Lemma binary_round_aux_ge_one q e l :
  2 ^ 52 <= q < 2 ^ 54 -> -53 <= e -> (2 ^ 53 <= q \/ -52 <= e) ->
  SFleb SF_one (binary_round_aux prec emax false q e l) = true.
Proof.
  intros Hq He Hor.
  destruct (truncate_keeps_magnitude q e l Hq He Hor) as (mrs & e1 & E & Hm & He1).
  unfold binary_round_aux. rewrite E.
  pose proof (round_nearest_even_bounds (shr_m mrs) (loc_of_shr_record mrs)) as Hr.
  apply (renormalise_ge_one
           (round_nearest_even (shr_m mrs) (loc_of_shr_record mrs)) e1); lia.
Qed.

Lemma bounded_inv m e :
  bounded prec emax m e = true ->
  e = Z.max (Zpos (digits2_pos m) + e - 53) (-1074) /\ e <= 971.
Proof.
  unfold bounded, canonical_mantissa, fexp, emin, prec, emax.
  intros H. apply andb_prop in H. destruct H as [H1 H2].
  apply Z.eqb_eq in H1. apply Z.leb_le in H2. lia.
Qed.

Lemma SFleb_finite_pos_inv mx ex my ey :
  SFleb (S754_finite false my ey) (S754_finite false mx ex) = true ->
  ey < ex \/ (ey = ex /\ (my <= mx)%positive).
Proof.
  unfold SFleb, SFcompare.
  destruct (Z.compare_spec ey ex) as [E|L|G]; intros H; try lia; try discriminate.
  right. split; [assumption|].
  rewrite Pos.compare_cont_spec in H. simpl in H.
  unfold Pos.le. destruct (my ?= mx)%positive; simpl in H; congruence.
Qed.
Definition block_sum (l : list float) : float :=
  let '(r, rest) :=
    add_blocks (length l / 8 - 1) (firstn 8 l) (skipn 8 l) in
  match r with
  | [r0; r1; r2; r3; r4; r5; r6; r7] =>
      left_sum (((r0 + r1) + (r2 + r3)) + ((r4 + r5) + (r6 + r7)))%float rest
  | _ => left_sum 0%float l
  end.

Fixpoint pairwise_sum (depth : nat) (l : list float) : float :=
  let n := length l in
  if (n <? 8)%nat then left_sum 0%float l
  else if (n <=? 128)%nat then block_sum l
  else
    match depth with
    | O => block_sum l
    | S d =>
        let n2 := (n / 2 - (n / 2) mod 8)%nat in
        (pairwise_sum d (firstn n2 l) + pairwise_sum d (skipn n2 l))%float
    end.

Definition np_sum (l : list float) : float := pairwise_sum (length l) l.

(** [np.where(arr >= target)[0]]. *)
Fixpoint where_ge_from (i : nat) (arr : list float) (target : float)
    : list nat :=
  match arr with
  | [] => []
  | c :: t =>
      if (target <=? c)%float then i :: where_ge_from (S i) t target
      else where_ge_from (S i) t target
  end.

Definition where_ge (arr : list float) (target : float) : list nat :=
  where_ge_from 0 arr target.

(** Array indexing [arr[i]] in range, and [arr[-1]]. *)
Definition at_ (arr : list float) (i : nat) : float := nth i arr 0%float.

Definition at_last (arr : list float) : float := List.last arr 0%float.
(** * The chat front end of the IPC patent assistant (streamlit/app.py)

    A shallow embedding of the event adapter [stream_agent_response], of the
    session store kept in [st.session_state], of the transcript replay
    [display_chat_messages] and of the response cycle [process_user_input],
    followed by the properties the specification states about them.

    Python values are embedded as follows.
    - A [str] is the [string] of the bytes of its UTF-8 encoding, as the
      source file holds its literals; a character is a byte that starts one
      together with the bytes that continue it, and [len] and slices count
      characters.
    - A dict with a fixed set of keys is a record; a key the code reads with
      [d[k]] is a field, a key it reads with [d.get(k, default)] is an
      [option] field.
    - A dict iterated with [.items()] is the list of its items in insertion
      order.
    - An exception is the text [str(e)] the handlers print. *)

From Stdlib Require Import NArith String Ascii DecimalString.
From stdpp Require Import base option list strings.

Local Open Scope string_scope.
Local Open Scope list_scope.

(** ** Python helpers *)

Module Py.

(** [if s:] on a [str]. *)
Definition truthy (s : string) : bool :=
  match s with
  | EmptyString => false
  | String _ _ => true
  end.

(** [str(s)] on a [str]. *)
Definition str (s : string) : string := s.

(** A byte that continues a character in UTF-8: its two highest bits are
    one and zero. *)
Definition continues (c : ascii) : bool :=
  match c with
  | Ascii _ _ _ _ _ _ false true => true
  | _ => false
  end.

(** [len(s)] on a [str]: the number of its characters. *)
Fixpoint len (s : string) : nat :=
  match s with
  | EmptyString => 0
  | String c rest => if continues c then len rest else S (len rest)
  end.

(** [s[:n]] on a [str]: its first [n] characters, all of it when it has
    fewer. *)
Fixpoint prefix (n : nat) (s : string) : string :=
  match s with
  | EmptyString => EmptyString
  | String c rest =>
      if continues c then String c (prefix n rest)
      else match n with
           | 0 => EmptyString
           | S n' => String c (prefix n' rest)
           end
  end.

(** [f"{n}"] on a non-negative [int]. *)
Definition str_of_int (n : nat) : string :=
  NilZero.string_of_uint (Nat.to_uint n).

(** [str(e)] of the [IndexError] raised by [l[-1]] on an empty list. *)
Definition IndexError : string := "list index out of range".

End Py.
- - -
Required work
A single integer is the expected output: the number of lines in the data that include the word "Fixpoint".

Result
4